(Dataset entries)
(** Every text of a collected error is found in the joined error by the
    tests' [containsError]. *)
Lemma joined_error_contains (errs : list error) (err : error) :
  err ∈ errs →
  ∃ joined,
    joined_error errs = Some joined
    ∧ ∀ text, containsSubstring (Error err) text = true →
        containsError (Error joined) text = true.
Proof.
  intros Hin.
  destruct (joined_error errs) as [joined |] eqn:Hj.
  - exists joined. split; [done |]. intros text Htext.
    destruct (joined_error_occurs _ err joined Hin Hj) as [Hne Hocc].
    apply containsError_occurs. split; [done |].
    apply (occurs_trans _ (Error err)); [done |].
    by apply substring_search_correct.
  - apply joined_error_None in Hj. subst. by apply elem_of_nil in Hin.
Qed.

Section Teardown.
Context `{SDK}.

Lemma shutdown_loop_steps (ctx : Context) (fns : list shutdownFunc) (i : nat)
    (errs : list error) (st : State) :
  shutdown_loop ctx fns i errs st
  = (match (run_steps (callback_steps ctx fns i) (trace st)).1 with
     | Returned collected => Returned (errs ++ collected)
     | Panicked p => Panicked p
     end,
     {| activeManager := activeManager st;
        trace := (run_steps (callback_steps ctx fns i) (trace st)).2 |}).
Proof.
  revert i errs st. induction fns as [| fn rest IH]; intros i errs st.
  - simpl. unfold ret. rewrite app_nil_r. by destruct st.
  - cbn [shutdown_loop callback_steps run_steps].
    unfold bindP, bind, ask, event, ret. cbn [trace activeManager].
    destruct (fn ctx (trace st)) as [[e |] | p]; cbn [wrapped fmap option_fmap
      option_map fst snd]; [| | done].
    + rewrite IH. cbn [trace activeManager fst snd].
      destruct (run_steps _ _).1; [| done].
      cbn [option_list]. by rewrite <- app_assoc.
    + rewrite IH. cbn [trace activeManager fst snd].
      by destruct (run_steps _ _).1.
Qed.
(** * The Nexmo REST client (lib/nexmo.js), embedded in Rocq

    The client is a JavaScript module with process-wide mutable settings.
    Every public operation validates its arguments, hands a parameter object
    to [sendRequest], and [sendRequest] builds one HTTP(S) request and wires
    the transport events ('response', 'data', 'end', 'close', 'error') to the
    caller's continuation.

    The embedding follows the source function by function: JavaScript values
    are an inductive type, the module's settings and the outside world (the
    requests handed to the transport, the continuations invoked) are an
    explicit state, and code that may throw lives in a state-and-exception
    monad.  The runtime's own library functions ([JSON.parse], number
    formatting and parsing) are an interface the development is parametric
    in; [encodeURIComponent] and [querystring.stringify] are written out. *)

From stdpp Require Import base numbers list strings gmap.
From Stdlib Require Import Ascii.

#[local] Set Warnings "-register-all".

(** ** Strings

    A JavaScript string is a sequence of UTF-16 code units. *)

Abbreviation jsstring := (list N).

Fixpoint js (s : string) : jsstring :=
  match s with
  | EmptyString => []
  | String a r => N_of_ascii a :: js r
  end.
Arguments js : simpl never.

Definition is_high_surrogate (c : N) : bool := ((55296 <=? c) && (c <=? 56319))%N.
Definition is_low_surrogate (c : N) : bool := ((56320 <=? c) && (c <=? 57343))%N.

(** The code point of a surrogate pair. *)
Definition pair_code_point (hi lo : N) : N :=
  (65536 + (hi - 55296) * 1024 + (lo - 56320))%N.

(** UTF-8 encoding of one code point. *)
Definition utf8 (cp : N) : list N :=
  (if cp <? 128 then [cp]
   else if cp <? 2048 then [192 + cp / 64; 128 + cp mod 64]
   else if cp <? 65536 then
     [224 + cp / 4096; 128 + (cp / 64) mod 64; 128 + cp mod 64]
   else
     [240 + cp / 262144; 128 + (cp / 4096) mod 64;
      128 + (cp / 64) mod 64; 128 + cp mod 64])%N.

(** Number of bytes a string occupies once written to a socket with the
    default 'utf8' encoding: what [Buffer.byteLength(s)] returns.  An unpaired
    surrogate is written as U+FFFD, three bytes. *)
Fixpoint byteLength (s : jsstring) : nat :=
  match s with
  | [] => 0
  | c :: r =>
      if (c <? 128)%N then S (byteLength r)
      else if (c <? 2048)%N then 2 + byteLength r
      else if is_high_surrogate c then
        match r with
        | d :: r' =>
            if is_low_surrogate d then 4 + byteLength r' else 3 + byteLength r
        | [] => 3
        end
      else 3 + byteLength r
  end.

(** Characters [encodeURIComponent] leaves alone:
    A-Z a-z 0-9 - _ . ! ~ * ' ( ) *)
Definition unreserved (c : N) : bool :=
  (((65 <=? c) && (c <=? 90)) || ((97 <=? c) && (c <=? 122))
   || ((48 <=? c) && (c <=? 57))
   || bool_decide (c ∈ [45; 95; 46; 33; 126; 42; 39; 40; 41]))%N.

Definition hex_digit (n : N) : N := (if n <? 10 then 48 + n else 55 + n)%N.

(** "%XX" for one byte. *)
Definition percent (b : N) : jsstring :=
  [37%N; hex_digit ((b / 16) mod 16); hex_digit (b mod 16)].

PROBLEM DETAILS —
Reproduce the entries above exactly, starting at their first line and finishing with the line that contains "text = true →".

SOLUTION TO THE PROBLEM —
(** Every text of a collected error is found in the joined error by the
    tests' [containsError]. *)
Lemma joined_error_contains (errs : list error) (err : error) :
  err ∈ errs →
  ∃ joined,
    joined_error errs = Some joined
    ∧ ∀ text, containsSubstring (Error err) text = true →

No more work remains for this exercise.